Quality Control for Integrated Die-Casting Parts

As global carbon emission regulations tighten, vehicle lightweighting has become an essential strategy for New Energy Vehicles (NEVs) to extend range, reduce battery costs, and improve energy efficiency. This trend has catalyzed the emergence of advanced technologies such as high-performance "Three-Electric" systems, laser tailoring, hot stamping, and Integrated Die-Casting. As a revolutionary leap over traditional manufacturing, integrated die-casting offers high integration, simplified processes, enhanced efficiency, and shorter vehicle lead times, gaining widespread adoption among leading automakers.
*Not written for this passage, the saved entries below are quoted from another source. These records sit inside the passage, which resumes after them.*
(* ===== verification/TreeFacts.v ===== *)
(** * What the quota tree's loops compute

    Lemmas on [Tree]: linking gives every node the parent its object names and
    its children in name order; the cycle walk finds a cycle exactly when the
    parents never end; the queue of [assignDepth] gives a node its distance from
    the root exactly when its parents lead there; [Ancestors] and [Subtree] list
    the nodes above and below.  The fuel of every loop is shown to be enough. *)

From S2P Require Import Prelude Quantity Api Violation Tree.
Local Open Scope Z_scope.

(** ** Parents as a function of the objects *)

Section parents.
Context {Q : Type}.
Implicit Types qs : gmap string (AcceleratorQuota Q).

(** The parent an object resolves to: the one it names, if that is another
    object of the set. *)
Definition parentOf qs (k : string) : option string :=
  match qs !! k with
  | Some q =>
      match ParentRef (Spec q) with
      | Some r => if decide (r ≠ k ∧ is_Some (qs !! r)) then Some r else None
      | None => None
      end
  | None => None
  end.

Definition childrenOf qs (k : string) : list string :=
  sort_slice str_lt
    (List.filter (λ c, bool_decide (parentOf qs c = Some k)) (sorted_keys qs)).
Integrated Die-Casting Technology

Integrated die-casting utilizes ultra-large tonnage casting machines to integrate multiple discrete components into a few large-scale aluminum castings in a single shot. This replaces the traditional "stamping followed by welding/riveting" assembly method. Compared to the four traditional pillars of automotive manufacturing (stamping, welding, painting, and final assembly), this technology eliminates numerous stamping and welding stages.
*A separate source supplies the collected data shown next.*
(** What [Build] returns: the linked tree over the objects, the depths from
    the root, and the reports of every check in turn, sorted. *)
Record built quotas (opts : Options) (t : Tree Q) (vs : Violations) : Prop := {
  bu_shaped : shaped (objects quotas) t;
  bu_positioned : positioned (objects quotas) (RootName opts) t;
  bu_root : Root t = rootOf (objects quotas) (RootName opts);
  bu_reports : ∃ dups,
    (dups = [] ↔ NoDup (QName <$> quotas))
    ∧ (∀ v, v ∈ dups → ∃ q, q ∈ quotas ∧ v = duplicate q)
    ∧ vs = sorted
        ((dups ++ structural quotas (RootName opts))
         ++ checkUnreachable t (dups ++ structural quotas (RootName opts))
         ++ checkDepth t (MaxDepth opts) ++ checkNodeKind t ++ checkContainment t);
}.

Lemma Build_returns_built quotas opts :
  RootName opts ≠ "" → ∃ t vs, Build quotas opts = Ok (t, vs) ∧ built quotas opts t vs.
Proof.
  intros Hr. unfold Build. rewrite decide_False by done.
  destruct (addQuota_loop quotas) as (dups & -> & Hd & Hdv).
  rewrite linkParents_linked by apply objects_keyed.
  destruct (resolveRoot_positioned (objects quotas) (RootName opts) (linked (objects quotas)))
    as (t & -> & S & P & R).
  { apply linked_shaped, objects_keyed. }
  { done. }
  { intros k n. rewrite linked_lookup. by intros (q & _ & ->)%fmap_Some. }
  eexists t, _. split; [reflexivity|]. split; [done..|].
  exists dups. split_and!; [done|done|]. unfold structural. rewrite <-!app_assoc. done.
Qed.

Lemma Build_inv quotas opts t vs :
  Build quotas opts = Ok (t, vs) → RootName opts ≠ "" ∧ built quotas opts t vs.
Proof.
  intros Hb. assert (RootName opts ≠ "") as Hr.
  { intros E. unfold Build in Hb. by rewrite decide_True in Hb. }
  destruct (Build_returns_built quotas opts Hr) as (t' & vs' & Hb' & B). rewrite Hb in Hb'.
  injection Hb' as <- <-. done.
Qed.
End assembly.

(** ** A well-formed fleet *)

Lemma bind_nil {A B} (f : A → list B) l : l ≫= f = [] ↔ ∀ x, x ∈ l → f x = [].
Proof.
  induction l as [|x l IH]; cbn; [set_solver|]. rewrite app_nil. change (list_bind _ _ f l) with (l ≫= f).
  rewrite IH. set_solver.
Qed.

Section descent.
Context {Q : Type} `{QuantityOps Q}.
Context (qs : gmap string (AcceleratorQuota Q)) (root : string).

(** [k]'s parent references lead to the reserved root in [d] steps. *)
Inductive descends : nat → string → Prop :=
| descends_root q : qs !! root = Some q → ParentRef (Spec q) = None → descends 0 root
| descends_child k q p d :
    qs !! k = Some q → ParentRef (Spec q) = Some p → descends d p → descends (S d) k.

Lemma descends_dom d k : descends d k → is_Some (qs !! k).
Proof. destruct 1; eauto. Qed.

(** No step leads back to where it came from. *)
Lemma descends_irrefl d k q : descends d k → qs !! k = Some q → ParentRef (Spec q) ≠ Some k.
Proof.
  induction d as [|d IH] in k, q |- *; inversion 1; subst; intros Hq Hp.
  - congruence.
  - match goal with H1 : qs !! k = Some ?q', H2 : ParentRef (Spec ?q') = Some ?p |- _ =>
      rewrite Hq in H1; injection H1 as <-; rewrite Hp in H2; injection H2 as <- end.
    by eapply IH.
Qed.

Lemma descends_parentOf k q p d :
  qs !! k = Some q → ParentRef (Spec q) = Some p → descends d p → parentOf qs k = Some p.
Proof.
  intros Hq Hp Hd. unfold parentOf. rewrite Hq, Hp, decide_True; [done|].
  split; [|by eapply descends_dom]. intros ->. by eapply descends_irrefl.
Qed.

Lemma descends_rooted d k : descends d k → rooted qs root d k.
Proof.
  induction 1 as [q Hq Hp|k q p d Hq Hp Hd [IH IHr]]; [split; eauto|]. split; [|done].
  cbn. by rewrite (descends_parentOf k q p d).
Qed.

(** A position is a line of references. *)
Lemma rooted_descends d k : rooted qs root d k → descends d k.
Proof.
  induction d as [|d IH] in k |- *; intros [Ha (q & Hq & Hp)].
  - cbn in Ha. injection Ha as ->. by eapply descends_root.
  - cbn in Ha. destruct (parentOf qs k) as [p|] eqn:E; [|done]. cbn in Ha.
    unfold parentOf in E. destruct (qs !! k) as [qk|] eqn:Ek; [|done].
    destruct (ParentRef (Spec qk)) as [r|] eqn:Er; [|done]. case_decide; [|done]. injection E as ->.
    eapply descends_child; [done|done|]. apply IH. split; eauto.
Qed.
• Weight Reduction: Decreases the total weight of the underbody, significantly boosting range, fuel efficiency, and overall vehicle performance.
• Process Simplification: Reduces component count and assembly time, lowering manufacturing complexity and costs while increasing production throughput.
• Precision Control: Minimizes the cumulative tolerances caused by joining numerous parts, enabling the production of complex, high-precision geometries with more controllable manufacturing accuracy.
• Labor Efficiency: Drastically reduces the number of weld points and the need for specialized welding technicians, effectively lowering labor costs.

Quality Control Challenges

Currently, integrated die-casting is primarily applied to the underbody (including rear floors, front floors, and front engine compartments), battery packs, and subframes. While it enhances structural stability, the increasing size and complexity of these castings present new challenges for quality assessment:

• Deformation and Defects: Large castings with expansive projected areas and varying thin-walled structures are prone to thermal deformation and surface defects during cooling, impacting dimensional accuracy.
• Strict Matching Requirements: Given their significant share of the vehicle body, these parts demand rigorous mechanical properties, dimensional precision, and surface integrity to ensure seamless matching with other vehicle systems.
• Limitations of Traditional Methods: Compared to standard castings, integrated parts are characterized by their massive scale, thin walls, and intricate structures, rendering traditional measurement tools inadequate

VISION3D in Integrated Die-Casting

Traditional methods, including calipers and feeler gauges, are susceptible to human error. While CMMs (Coordinate Measuring Machines) provide high accuracy, they offer limited data density, involve complex operations, and suffer from low efficiency.

VISION3D provides a comprehensive Automated Optical Full-Dimensional Solution. It meets the advanced requirements of the integrated die-casting trend—high cycle rates, precision, full-surface data, and traceability—enabling more accurate control over quality trends."

VISION3D’s automated systems cover a wide range of part sizes (500mm to 2500mm). With a single-frame acquisition speed of 0.6s and a system accuracy better than ±0.15mm, the system can inspect critical dimensions of an integrated rear floor in as fast as 60 seconds, delivering a full-surface scan and an automated customized report.

Key Advantages

• Full Automation: Zero manual intervention; software automatically calculates measurement paths and scanning parameters.
• Dual-Station Design: Supports simultaneous scanning to maximize efficiency, meeting the high-cycle demands of both at-line and in-line inspection.
• Superior Data Acquisition: Rapidly captures complete point cloud data of the entire profile, including challenging features like threaded holes, studs, irregular apertures, thin walls, and narrow edges.
• Comprehensive Metrology: Covers profile deviations, geometric dimensions (diameter, distance, angle, etc.), and GD&T (position, profile, coaxiality, cylindricity, etc.).
• Powerful Software Analytics: Real-time monitoring of data quality and environment; enables full-domain 3D data analysis and batch management for deformation trend analysis.